§ **Directions for this task**:
Start to finish, repeat the records exactly.

§ **Entries supplied**:
(* ===== verification/AltChains.v ===== *)
(** Alternative chains (crates/wrkz-chain/src/state.rs): the tree of blocks kept in memory
    beside the main chain, its leaves and leaf segments, the pruning policy, the branch that
    ends at a block, and forgetting a subtree. *)
From stdpp Require Import gmap.
From S2P Require Import Prelude Constants Hashing Records ChainState.
Local Open Scope Z_scope.

Definition CRYPTONOTE_MAX_ALT_CHAIN_COUNT : nat := 50.
Definition CRYPTONOTE_MAX_ALT_BLOCK_COUNT : nat := 100.

(** * Definitions *)

(** [parents], as the list of the map's values. *)
Definition parents (m : gmap Hash AltBlock) : list Hash := map (λ p : Hash * AltBlock, ab_prev_hash p.2) (map_to_list m).

Definition alternative_leaves (m : gmap Hash AltBlock) : list Hash := filter (λ h, h ∉ parents m) (map fst (map_to_list m)).

(** The order of [(cumulative_difficulty, index, hash)]. *)
Definition leaf_lt (m : gmap Hash AltBlock) (a b : Hash) : bool :=
  match m !! a, m !! b with
  | Some x, Some y =>
      let '(dx, dy) := (cumulative_difficulty (ab_info x), cumulative_difficulty (ab_info y)) in
      (dx <? dy) || ((dx =? dy) && ((ab_index x <? ab_index y) || ((ab_index x =? ab_index y) && bool_decide (bytes_lt a b))))
  | _, _ => false
  end.

(** [min_by_key]: the first of the least. *)
Fixpoint min_leaf (m : gmap Hash AltBlock) (best : Hash) (l : list Hash) : Hash :=
  match l with
  | [] => best
  | h :: l => min_leaf m (if leaf_lt m h best then h else best) l
  end.

Definition weakest_leaf (m : gmap Hash AltBlock) (exclude : option Hash) : option Hash :=
  match filter (λ h, Some h ≠ exclude) (alternative_leaves m) with
  | [] => None
  | h :: l => Some (min_leaf m h l)
  end.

§ **Reply to the task**:
(* ===== verification/AltChains.v ===== *)
(** Alternative chains (crates/wrkz-chain/src/state.rs): the tree of blocks kept in memory
    beside the main chain, its leaves and leaf segments, the pruning policy, the branch that
    ends at a block, and forgetting a subtree. *)
From stdpp Require Import gmap.
From S2P Require Import Prelude Constants Hashing Records ChainState.
Local Open Scope Z_scope.

Definition CRYPTONOTE_MAX_ALT_CHAIN_COUNT : nat := 50.
Definition CRYPTONOTE_MAX_ALT_BLOCK_COUNT : nat := 100.

(** * Definitions *)

(** [parents], as the list of the map's values. *)
Definition parents (m : gmap Hash AltBlock) : list Hash := map (λ p : Hash * AltBlock, ab_prev_hash p.2) (map_to_list m).

Definition alternative_leaves (m : gmap Hash AltBlock) : list Hash := filter (λ h, h ∉ parents m) (map fst (map_to_list m)).

(** The order of [(cumulative_difficulty, index, hash)]. *)
Definition leaf_lt (m : gmap Hash AltBlock) (a b : Hash) : bool :=
  match m !! a, m !! b with
  | Some x, Some y =>
      let '(dx, dy) := (cumulative_difficulty (ab_info x), cumulative_difficulty (ab_info y)) in
      (dx <? dy) || ((dx =? dy) && ((ab_index x <? ab_index y) || ((ab_index x =? ab_index y) && bool_decide (bytes_lt a b))))
  | _, _ => false
  end.

(** [min_by_key]: the first of the least. *)
Fixpoint min_leaf (m : gmap Hash AltBlock) (best : Hash) (l : list Hash) : Hash :=
  match l with
  | [] => best
  | h :: l => min_leaf m (if leaf_lt m h best then h else best) l
  end.

Definition weakest_leaf (m : gmap Hash AltBlock) (exclude : option Hash) : option Hash :=
  match filter (λ h, Some h ≠ exclude) (alternative_leaves m) with
  | [] => None
  | h :: l => Some (min_leaf m h l)
  end.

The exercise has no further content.